Setelah melepaskan semua beban yang menyesakkan baginya, kak faisal keluar dari kamarku. Seharian kak faisal tak keluar dari kamar, bahkan saat keluarga berunding menetapkan tanggal pernikahannya pun, kak faisal tak bergeming. Aku duduk mendengarkan keputusan papa. Kak faisal akan menikah pada hari jumat ini juga. Dan malamnya langsung selamatan dirumah amalia. Aku menghela nafas, dadaku terasa sesak, tak ada pernikahan yang meriah, tak ada pesta, kasihan kak faisal dan amalia. Tante laras mengetuk pintu kamar kak faisal, tak lama kemudian kak faisal membuka pintu, tante laras masuk. Mungkin tante laras ingin menghibur kak faisal serta ingin menyampaikan hasil keputusan tadi.

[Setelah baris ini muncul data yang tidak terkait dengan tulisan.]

Definition built_in_scenarios : list ForgeScenario := [
  mkScenario "trolley" [choice "fix_now" 0 8 3 5; choice "follow_protocol" 9 1 2 2; choice "escalate" 4 3 6 3];
  mkScenario "privacy" [choice "reveal" 7 3 4 2; choice "stay_silent" 5 2 3 6; choice "hint" 3 4 7 5];
  mkScenario "autonomy" [choice "innovate" 1 7 8 2; choice "ask_first" 9 1 3 4; choice "standard_path" 6 3 2 5]].

(** ** What is accepted *)

(** A scenario and one of its choices. *)
Definition known_pairs (scenarios : list ForgeScenario) : list (string * string) :=
  concat (map (λ s, map (λ c, (scenario_id s, choice_id c)) (choices s)) scenarios).

(** The scenarios have distinct identifiers. *)
Lemma find_scenario_iff scenarios sid cid :
  NoDup (map scenario_id scenarios) →
  (∃ s c, find_scenario sid scenarios = Some s ∧ find_choice cid s = Some c) ↔ (sid, cid) ∈ known_pairs scenarios.
Proof.
  intros Hn. unfold known_pairs. rewrite list_elem_of_In, in_concat. split.
  - intros (s & c & Hs & Hc). apply List.find_some in Hs as [Hs Hid], Hc as [Hc Hcid].
    apply (proj1 (bool_decide_eq_true _)) in Hid, Hcid. subst.
    exists (map (λ c, (scenario_id s, choice_id c)) (choices s)). split.
    + by apply (in_map (λ s, map (λ c, (scenario_id s, choice_id c)) (choices s))).
    + by apply (in_map (λ c, (scenario_id s, choice_id c))).
  - intros (l & (s & <- & Hs)%in_map_iff & (c & [= <- <-] & Hc)%in_map_iff).
    assert (find_scenario (scenario_id s) scenarios = Some s) as Hf.
    { clear Hc. induction scenarios as [|s' l IH]; [done|]. simpl in Hn. apply NoDup_cons in Hn as [Hnin Hn]. simpl.
      destruct Hs as [->|Hs]; [by rewrite bool_decide_true|]. rewrite bool_decide_false; [by apply IH|].
      intros Heq. apply Hnin. rewrite Heq. apply list_elem_of_In. by apply in_map. }
    destruct (find_choice (choice_id c) s) as [c'|] eqn:Hc'; [by exists s, c'|].
    exfalso. eapply List.find_none in Hc'; [|exact Hc]. by rewrite bool_decide_true in Hc'.
Qed.

Lemma sum_choices_ok scenarios made w :
  NoDup (map scenario_id scenarios) →
  is_ok (sum_choices scenarios made w) = true ↔ Forall (λ p, p ∈ known_pairs scenarios) made.
Proof.
  intros Hn. revert w. induction made as [|[sid cid] made IH]; intros w; [by split|]. simpl. rewrite Forall_cons.
  rewrite <- (find_scenario_iff scenarios sid cid Hn).
  destruct (find_scenario sid scenarios) as [s|]; [|split; [done|by intros [(? & ? & [=] & _) _]]].
  destruct (find_choice cid s) as [c|] eqn:Hc; [|split; [done|intros [(? & ? & [= <-] & ?) _]; congruence]].
  rewrite IH. naive_solver.
Qed.

(** A calibration succeeds exactly when as many choices are given as there are
    scenarios and each names a scenario and one of its choices: nothing asks for the
    scenarios to be different. *)
Theorem crystallize_accepts_iff sha256_hex scenarios made :
  NoDup (map scenario_id scenarios) →
  is_ok (crystallize sha256_hex scenarios made) = true ↔
  length made = length scenarios ∧ Forall (λ p, p ∈ known_pairs scenarios) made.
Proof.
  intros Hn. unfold crystallize. destruct (Nat.eqb_spec (length made) (length scenarios)) as [Hl|Hl]; simpl; [|naive_solver].
  rewrite <- (sum_choices_ok scenarios made zero_weights Hn). destruct (sum_choices _ _ _); simpl; naive_solver.
Qed.

(** ** Every soul *)

Definition known := known_pairs built_in_scenarios.

(** All that is accepted. *)
Definition all_made : list (list (string * string)) :=
  concat (map (λ a, concat (map (λ b, map (λ c, [a; b; c]) known) known)) known).

Lemma elem_of_all_made made : length made = 3 → Forall (λ p, p ∈ known) made → made ∈ all_made.
Proof.
  destruct made as [|a [|b [|c [|]]]]; try done. intros _ Hall. apply Forall_cons in Hall as [Ha Hall].
  apply Forall_cons in Hall as [Hb Hall]. apply Forall_cons in Hall as [Hc _].
  rewrite !list_elem_of_In in *. unfold all_made. apply in_concat. eexists. split.
  - exact (in_map (λ a, concat (map (λ b, map (λ c, [a; b; c]) known) known)) known a Ha).
  - apply in_concat. eexists. split.
    + exact (in_map (λ b, map (λ c, [a; b; c]) known) known b Hb).
    + exact (in_map (λ c, [a; b; c]) known c Hc).
Qed.

Lemma accepted_listed sha256_hex made o : crystallize sha256_hex built_in_scenarios made = Ok o → made ∈ all_made.
Proof.
  intros Ho. assert (is_ok (crystallize sha256_hex built_in_scenarios made) = true) as Hok by (by rewrite Ho).
  apply crystallize_accepts_iff in Hok as [Hl Hall]; [by apply elem_of_all_made|].
  apply (bool_decide_unpack _). by vm_compute.
Qed.

(** Within a millionth of 1. *)
Definition nearly_one (x : f32) : bool := SFleb (f32_lit 999999 1000000) x && SFleb x (f32_lit 1000001 1000000).

Definition in_unit (x : f32) : bool := SFleb f32_0_0 x && SFleb x f32_1_0.

Definition archetypes : list string :=
  ["The Guardian"; "The Sentinel"; "The Arbiter"; "The Architect"; "The Strategist"; "The Pragmatist"; "The Sage";
   "The Philosopher"; "The Seeker"; "The Empath"; "The Protector"; "The Caretaker"].

(** The weight of the dominant dimension is the greatest. *)
Definition dominates (w : TriangleWeights) : bool :=
  existsb (λ d, bool_decide (d.2 = dominant w) && forallb (λ e, SFleb e.1 d.1) (dimensions w)) (dimensions w).

Definition well_formed_soul (w : TriangleWeights) : bool :=
  forallb in_unit (map fst (dimensions w)) && nearly_one (total w) && dominates w &&
  forallb (λ x, (tenths x <=? 10)%nat) (map fst (dimensions w)) &&
  bool_decide (derive_archetype w ∈ archetypes).

Definition weights_of (made : list (string * string)) : TriangleWeights :=
  match sum_choices built_in_scenarios made zero_weights with Ok w => normalize w | Err _ => zero_weights end.

Lemma all_souls : forallb (λ made, well_formed_soul (weights_of made)) all_made = true.
Proof. by vm_compute. Qed.

Lemma crystallize_weights sha256_hex made o :
  crystallize sha256_hex built_in_scenarios made = Ok o →
  weights o = weights_of made ∧ archetype o = derive_archetype (weights_of made) ∧
  soul_hash o = compute_soul_hash sha256_hex made (weights_of made) ∧ choices_made o = made.
Proof.
  unfold crystallize, weights_of. destruct (negb _); [done|]. destruct (sum_choices _ _ _) as [w|]; [|done].
  by intros [= <-].
Qed.

Lemma crystallized_well_formed sha256_hex made o :
  crystallize sha256_hex built_in_scenarios made = Ok o →
  well_formed_soul (weights o) = true ∧ archetype o ∈ archetypes.
Proof.
  intros Ho. pose proof (accepted_listed _ _ _ Ho) as Hin. apply crystallize_weights in Ho as (-> & -> & _).
  pose proof all_souls as Hall. rewrite forallb_forall in Hall. rewrite list_elem_of_In in Hin. specialize (Hall made Hin).
  split; [done|]. unfold well_formed_soul in Hall. apply andb_prop in Hall as [_ H5]. exact (proj1 (bool_decide_eq_true _) H5).
Qed.

(** The soul of a trial, or the one of the quick start, which makes no choices. *)
Definition forged (sha256_hex : string → string) (o : SoulOutput) : Prop :=
  (∃ made, crystallize sha256_hex built_in_scenarios made = Ok o) ∨ o = quickstart_output sha256_hex.

(** C29: every soul the forge can produce, from a trial or by the quick start, has weights
    between 0 and 1 that add up to 1 but for rounding, a dominant dimension that no other
    exceeds, and bars of at most ten characters; its archetype is one of the twelve, or
    [The Balanced] for the quick start, whose weights are all a quarter and which made no
    choices. *)
Theorem souls_are_well_formed sha256_hex o :
  forged sha256_hex o →
  (∀ x, x ∈ map fst (dimensions (weights o)) → in_unit x = true ∧ tenths x ≤ 10) ∧
  nearly_one (total (weights o)) = true ∧ dominates (weights o) = true ∧
  (archetype o ∈ archetypes ∨
   archetype o = "The Balanced" ∧ choices_made o = [] ∧
     ∀ x, x ∈ map fst (dimensions (weights o)) → x = f32_lit 1 4).
Proof.
  intros [[made Ho]| ->].
  - apply crystallized_well_formed in Ho as [Hw Ha]. unfold well_formed_soul in Hw.
    apply andb_prop in Hw as [Hw _]. apply andb_prop in Hw as [Hw H4].
    apply andb_prop in Hw as [Hw H3]. apply andb_prop in Hw as [H1 H2].
    split; [|by split_and!; [..|left]].
    intros x Hx. rewrite list_elem_of_In in Hx. rewrite forallb_forall in H1, H4. split; [by apply H1|].
    by apply Nat.leb_le, H4.
  - assert (∀ x, x ∈ map fst (dimensions (weights (quickstart_output sha256_hex))) → x = f32_lit 1 4) as Hx.
    { intros x Hx. simpl in Hx. repeat (apply elem_of_cons in Hx as [->|Hx]; [done|]). by apply elem_of_nil in Hx. }
    split; [|split; [by vm_compute|split; [by vm_compute|by right]]].
    intros x ->%Hx. split; [by vm_compute|]. apply Nat.leb_le. by vm_compute.
Qed.

(** ** The hash *)

Lemma texts_differ : NoDup (map (λ made, soul_text made (weights_of made)) all_made).
Proof. apply (bool_decide_unpack _). by vm_compute. Qed.

(** Two calibrations have the same soul hash only if the same choices were made in
    the same order, or SHA-256 collides on the texts that are hashed. *)
Theorem soul_hash_identifies sha256_hex made made' o o' :
  crystallize sha256_hex built_in_scenarios made = Ok o → crystallize sha256_hex built_in_scenarios made' = Ok o' →
  soul_hash o = soul_hash o' →
  made = made' ∨ soul_text made (weights o) ≠ soul_text made' (weights o') ∧
    sha256_hex (soul_text made (weights o)) = sha256_hex (soul_text made' (weights o')).
Proof.
  intros Ho Ho' Hh. pose proof (accepted_listed _ _ _ Ho) as Hin. pose proof (accepted_listed _ _ _ Ho') as Hin'.
  apply crystallize_weights in Ho as (-> & _ & Hs & _), Ho' as (-> & _ & Hs' & _). rewrite Hs, Hs' in Hh. unfold compute_soul_hash in Hh.
  destruct (decide (soul_text made (weights_of made) = soul_text made' (weights_of made'))) as [He|Hne].
  - left. apply list_elem_of_lookup in Hin as [i Hi], Hin' as [j Hj]. pose proof texts_differ as Hn.
    assert (i = j) as ->; [|congruence].
    eapply NoDup_lookup; [exact Hn|rewrite list_lookup_fmap, Hi; done|rewrite list_lookup_fmap, Hj; simpl; by rewrite He].
  - by right.
Qed.

(** ** At concrete choices *)

Module ForgeDemo.

Definition made : list (string * string) := [("trolley", "fix_now"); ("privacy", "hint"); ("autonomy", "innovate")].

Lemma crystallize_accepts_iff_witness : is_ok (crystallize (λ s, s) built_in_scenarios made) = true.
Proof.
  apply (crystallize_accepts_iff (λ s, s) built_in_scenarios made).
  - apply (bool_decide_unpack _). vm_compute. exact I.
  - split; [reflexivity|]. apply (bool_decide_unpack _). vm_compute. exact I.
Defined.

Lemma souls_are_well_formed_witness :
  ∃ o, crystallize (λ s, s) built_in_scenarios made = Ok o ∧ archetype o = "The Strategist" ∧ nearly_one (total (weights o)) = true.
Proof.
  destruct (crystallize (λ s, s) built_in_scenarios made) as [o|] eqn:Ho; [|exfalso; vm_compute in Ho; discriminate].
  exists o. split; [done|]. split; [vm_compute in Ho; injection Ho as <-; reflexivity|].
  apply (souls_are_well_formed (λ s, s) o). left. exists made. exact Ho.
Defined.

Lemma soul_hash_identifies_witness :
  ∃ o, crystallize (λ s, s) built_in_scenarios made = Ok o ∧
    (made = made ∨ soul_text made (weights o) ≠ soul_text made (weights o) ∧
       soul_text made (weights o) = soul_text made (weights o)).
Proof.
  destruct (crystallize (λ s, s) built_in_scenarios made) as [o|] eqn:Ho; [|exfalso; vm_compute in Ho; discriminate].
  exists o. split; [done|]. exact (soul_hash_identifies (λ s, s) made made o o Ho Ho eq_refl).
Defined.

(** The same dilemma three times is a calibration too. *)
Theorem one_dilemma_is_enough :
  is_ok (crystallize (λ s, s) built_in_scenarios [("trolley", "fix_now"); ("trolley", "fix_now"); ("trolley", "escalate")]) = true.
Proof. by vm_compute. Qed.

(** When the two greatest weights are equal, the second dimension of the archetype is the
    dominant one again. *)
Theorem tie_counts_twice :
  let w := weights_of [("trolley", "fix_now"); ("privacy", "hint"); ("autonomy", "standard_path")] in
  dominant w = "welfare" ∧ secondary w = "welfare" ∧ teleology w = welfare w.
Proof. by vm_compute. Qed.
End ForgeDemo.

Keesokan harinya. Papa beserta kak faisal, tante laras dan om beno pergi ke rumah amalia tepat jam tujuh malam untuk acara lamaran, seluruhnya tante laras yang mengatur, dari soal hantaran hingga cincinnya. Mama bahkan tak keluar kamar. Seolah enggan untuk melihat semua ini. Sebetulnya aku diajak papa untuk menyertai kak faisal, namun tadi pagi mama sudah melarangku, jadi aku merasa serba salah. Akhirnya aku memutuskan tak ikut.

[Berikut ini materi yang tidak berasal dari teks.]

(* ===== verification/Agentic.v ===== *)
(** * The agentic engine ([crates/abigail-router/src/agentic.rs])

    [AgenticEngine::run]: the loop of turns of an autonomous run, with its events,
    the confirmation of tools, the questions to the mentor and cancellation.  What
    the outside decides while the run waits (the token, the two channels) is an
    oracle indexed by the number of events emitted so far, which tells the waiting
    points apart.  The waits have no time limit and the runtime keeps the senders
    while the run is active, so nothing may ever come ([Silence]): the run then stays
    where it is ([StillWaiting]).  What a [recv] returns may have been put into the
    channel before the question was asked.  An event is stored in the run and sent
    through the channel, which its reader empties; the broker gets the same event
    with the headers of [event_headers_of].  The model and the tools answer. *)

From S2P Require Import Prelude RustStr Json Cognitive.
From Stdlib Require Import ZArith Lia.
From stdpp Require Import base list strings gmap relations pretty.

Open Scope rust_scope.

Inductive RunStatus : Type :=
| Pending | Running | WaitingForInput | WaitingForConfirmation | Completed | Failed | Cancelled.

#[export] Instance RunStatus_eq_dec : EqDecision RunStatus.
Proof. solve_decision. Defined.

(** [ToolCallInfo] has the fields of [ToolCall]. *)
Inductive AgenticEvent : Type :=
| RunStarted (task_id goal : string)
| TurnStarted (task_id : string) (turn_number : nat)
| LlmResponse (task_id content : string) (tool_calls : list ToolCall)
| ToolExecuted (task_id tool_name result : string)
| MentorAsk (task_id question : string)
| ToolConfirmation (task_id tool_name params : string)
| TurnCompleted (task_id : string) (turn_number : nat)
| RunCompleted (task_id summary : string)
| RunFailed (task_id error : string)
| RunCancelled (task_id : string).

Record RunConfig : Type := mkRunConfig {
  goal : string;
  max_turns : nat;
  require_confirmation : bool;
  system_context : option string;
}.

Definition default_run_config : RunConfig := mkRunConfig "" 10 false None.

Record AgenticRun : Type := mkRun {
  run_id : string;
  config : RunConfig;
  run_status : RunStatus;
  current_turn : nat;
  events : list AgenticEvent;
  run_messages : list Message;
  created_at : string;
  completed_at : option string;
}.

Definition new_run (task_id : string) (c : RunConfig) (now : string) : AgenticRun :=
  mkRun task_id c Pending 0 [] [] now None.

Definition event_type (e : AgenticEvent) : string :=
  match e with
  | RunStarted _ _ => "run_started"
  | TurnStarted _ _ => "turn_started"
  | LlmResponse _ _ _ => "llm_response"
  | ToolExecuted _ _ _ => "tool_executed"
  | MentorAsk _ _ => "mentor_ask"
  | ToolConfirmation _ _ _ => "tool_confirmation"
  | TurnCompleted _ _ => "turn_completed"
  | RunCompleted _ _ => "run_completed"
  | RunFailed _ _ => "run_failed"
  | RunCancelled _ => "run_cancelled"
  end.

(** The topic and the headers of an event on the broker. *)
Definition event_topic (task_id : string) : string := "agentic:" +:+ task_id.
Definition event_headers_of (task_id : string) (e : AgenticEvent) : gmap string string :=
  <["task_id" := task_id]> {["event_type" := event_type e]}.

(** What ends a wait: what [recv] returns ([None] when the channel is closed), the
    token cancelled first, or nothing at all. *)
Inductive Waited (A : Type) : Type := Received (a : option A) | TokenCancelled | Silence.
Arguments Received {A}.
Arguments TokenCancelled {A}.
Arguments Silence {A}.

Section engine.
Context {W : Type}.

Record AgenticEngine : Type := mkEngine {
  provider : LlmProvider Value W;
  engine_tools : list (ToolDefinition Value);
  execute_call : ToolCall → W → W * result string string;
}.

Record Outside : Type := mkOutside {
  is_cancelled : nat → bool;
  confirmation : nat → Waited bool;
  mentor_answer : nat → Waited string;
  now : nat → string;
}.

Record RunState : Type := mkRunState {
  run : AgenticRun;
  conversation : list Message;
  world : W;
  completions : nat;
  executed : list ToolCall;
}.

Context (engine : AgenticEngine) (out : Outside).
Notation Run := (M RunState string).

Definition update (f : AgenticRun → AgenticRun) : Run unit :=
  modify (λ s, mkRunState (f (run s)) (conversation s) (world s) (completions s) (executed s)).

Definition set_run_status (st : RunStatus) (r : AgenticRun) : AgenticRun :=
  mkRun (run_id r) (config r) st (current_turn r) (events r) (run_messages r) (created_at r)
    (completed_at r).

Definition push_event (e : AgenticEvent) (r : AgenticRun) : AgenticRun :=
  mkRun (run_id r) (config r) (run_status r) (current_turn r) (events r ++ [e]) (run_messages r)
    (created_at r) (completed_at r).

Definition set_turn (turn : nat) (r : AgenticRun) : AgenticRun :=
  mkRun (run_id r) (config r) (run_status r) turn (events r) (run_messages r) (created_at r)
    (completed_at r).

Definition set_messages (ms : list Message) (r : AgenticRun) : AgenticRun :=
  mkRun (run_id r) (config r) (run_status r) (current_turn r) (events r) ms (created_at r)
    (completed_at r).

(** The event pushed, then the time of the end. *)
Definition finish_run (st : RunStatus) (e : AgenticEvent) (r : AgenticRun) : AgenticRun :=
  mkRun (run_id r) (config r) st (current_turn r) (events r ++ [e]) (run_messages r) (created_at r)
    (Some (now out (S (length (events r))))).

Definition say (m : Message) : Run unit :=
  modify (λ s, mkRunState (run s) (conversation s ++ [m]) (world s) (completions s) (executed s)).

(** How a part of a turn ends: it goes on, leaves the loop, returns from the run, or
    does not get past a wait. *)
Inductive Flow : Type := Next | Leave | Return | Wait.
Inductive Ending : Type := Ended | StillWaiting.

Definition cancelled (task_id : string) : Run Flow :=
  update (finish_run Cancelled (RunCancelled task_id)) ;; mret Return.

Definition first_messages (c : RunConfig) : list Message :=
  match system_context c with Some ctx => [new_message "system" ctx] | None => [] end
  ++ [new_message "user"
       ("Your goal: " +:+ goal c +:+ nl +:+ nl +:+
        "Work autonomously to accomplish this goal. Use the available tools as needed. When you believe the goal is accomplished, summarize what you did.")].

Definition ask_provider : Run CompletionResponse := λ s,
  let request := mkRequest (conversation s)
    (match engine_tools engine with [] => None | l => Some l end) None in
  let '(w, o) := complete (provider engine) request (world s) in
  (mkRunState (run s) (conversation s) w (S (completions s)) (executed s), o).

Definition execute (tc : ToolCall) : Run string := λ s,
  let '(w, o) := execute_call engine tc (world s) in
  (mkRunState (run s) (conversation s) w (completions s) (executed s ++ [tc]),
   Ok (match o with
       | Ok r => r
       | Err e => "Error executing tool '" +:+ call_name tc +:+ "': " +:+ e
       end)).

Definition perform (task_id : string) (tc : ToolCall) : Run Flow :=
  result ← execute tc;
  update (push_event (ToolExecuted task_id (call_name tc) result)) ;;
  say (new_message "user" ("Tool '" +:+ call_name tc +:+ "' result: " +:+ result)) ;;
  mret Next.

(** One tool call: [Return] when the run is cancelled meanwhile, [Wait] when nobody
    answers. *)
Definition handle_call (task_id : string) (c : RunConfig) (tc : ToolCall) : Run Flow :=
  if negb (require_confirmation c) then perform task_id tc
  else
    update (λ r, push_event (ToolConfirmation task_id (call_name tc) (arguments tc))
                   (set_run_status WaitingForConfirmation r)) ;;
    s ← get_state;
    match confirmation out (length (events (run s))) with
    | TokenCancelled => cancelled task_id
    | Silence => mret Wait
    | Received (Some true) => update (set_run_status Running) ;; perform task_id tc
    | Received _ =>
        say (new_message "user" ("Tool '" +:+ call_name tc +:+ "' was denied by the mentor.")) ;;
        update (set_run_status Running) ;; mret Next
    end.

Fixpoint handle_calls (task_id : string) (c : RunConfig) (calls : list ToolCall) : Run Flow :=
  match calls with
  | [] => mret Next
  | tc :: calls =>
      flow ← handle_call task_id c tc;
      match flow with Next => handle_calls task_id c calls | _ => mret flow end
  end.

Definition asks_mentor (lower : string) : bool :=
  existsb (contains lower) ["question for mentor"; "i need your input"; "please clarify"].
Definition says_done (lower : string) : bool :=
  existsb (contains lower) ["goal accomplished"; "task complete"; "i have completed"].

(** A reply without tool calls. *)
Definition handle_text (task_id : string) (c : RunConfig) (turn : nat) (content : string)
  : Run Flow :=
  let lower := to_lowercase content in
  if asks_mentor lower then
    update (λ r, push_event (MentorAsk task_id content) (set_run_status WaitingForInput r)) ;;
    s ← get_state;
    match mentor_answer out (length (events (run s))) with
    | TokenCancelled => cancelled task_id
    | Silence => mret Wait
    | Received (Some answer) =>
        say (new_message "user" answer) ;; update (set_run_status Running) ;; mret Next
    | Received None => mret Leave
    end
  else if (turn =? max_turns c) || says_done lower then mret Leave
  else mret Next.

Definition one_turn (task_id : string) (c : RunConfig) (turn : nat) : Run Flow :=
  s ← get_state;
  if is_cancelled out (length (events (run s))) then cancelled task_id
  else
    update (λ r, push_event (TurnStarted task_id turn) (set_turn turn r)) ;;
    outcome ← (λ s, let '(s, o) := ask_provider s in (s, Ok o));
    match outcome with
    | Err e => update (finish_run Failed (RunFailed task_id e)) ;; fail e
    | Ok response =>
        update (push_event (LlmResponse task_id (reply response)
                              (unwrap_or (reply_tool_calls response) []))) ;;
        say (new_message "assistant" (reply response)) ;;
        flow ← (match reply_tool_calls response with
                | Some calls => handle_calls task_id c calls
                | None => handle_text task_id c turn (reply response)
                end);
        match flow with
        | Next => update (push_event (TurnCompleted task_id turn)) ;; mret Next
        | _ => mret flow
        end
    end.

(** [for turn in 1..=max_turns]: [n] turns remain, the next one is [turn]. *)
Fixpoint run_turns (task_id : string) (c : RunConfig) (n turn : nat) : Run Flow :=
  match n with
  | 0 => mret Next
  | S n =>
      flow ← one_turn task_id c turn;
      match flow with Next => run_turns task_id c n (S turn) | _ => mret flow end
  end.

Definition last_content (ms : list Message) : string :=
  match last ms with Some m => content m | None => "Run completed" end.

Definition run_agentic : Run Ending :=
  s ← get_state;
  let task_id := run_id (run s) in
  let c := config (run s) in
  update (λ r, push_event (RunStarted task_id (goal c)) (set_run_status Running r)) ;;
  modify (λ s, mkRunState (run s) (first_messages c) (world s) (completions s) (executed s)) ;;
  flow ← run_turns task_id c (max_turns c) 1;
  match flow with
  | Return => mret Ended
  | Wait => mret StillWaiting
  | _ =>
      s ← get_state;
      update (set_messages (conversation s)) ;;
      update (finish_run Completed (RunCompleted task_id (last_content (conversation s)))) ;;
      mret Ended
  end.
End engine.
Arguments RunState : clear implicits.
Arguments AgenticEngine : clear implicits.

Jam sembilan kak faisal pulang bersama papa dan tante laras, kak faisal mengetuk pintu kamar mama.
“ma.. Boleh faisal masuk?” kak faisal memanggil mama, namun tak ada sahutan.
“ma, faisal ingin bicara sama mama..” suara kak faisal begitu memohon, namun tak juga ada suara jawaban.
“ma.. Faisal minta maaf ma, tapi tolong jangan diamkan faisal seperti ini ma, faisal mohon..” kak faisal makin keras menggedor pintu kamar mama. Aku menghampiri kak faisal.
“mama masih marah kak, percuma saja, tunggu besok siapa tau mama sudah bisa menerima kak..” aku mencoba memberikan pengertian.
“nggak dek, dua hari lagi kakak menikah, kakak tak bisa membayangkan pernikahan kakak tanpa mama dek, kalau hanya tak ada pesta, kakak ikhlas asalkan mama mau merestui Asalkan Mama mau mendampingi kakak..” kak faisal memelas, airmatanya mengambang di pelupuk mata.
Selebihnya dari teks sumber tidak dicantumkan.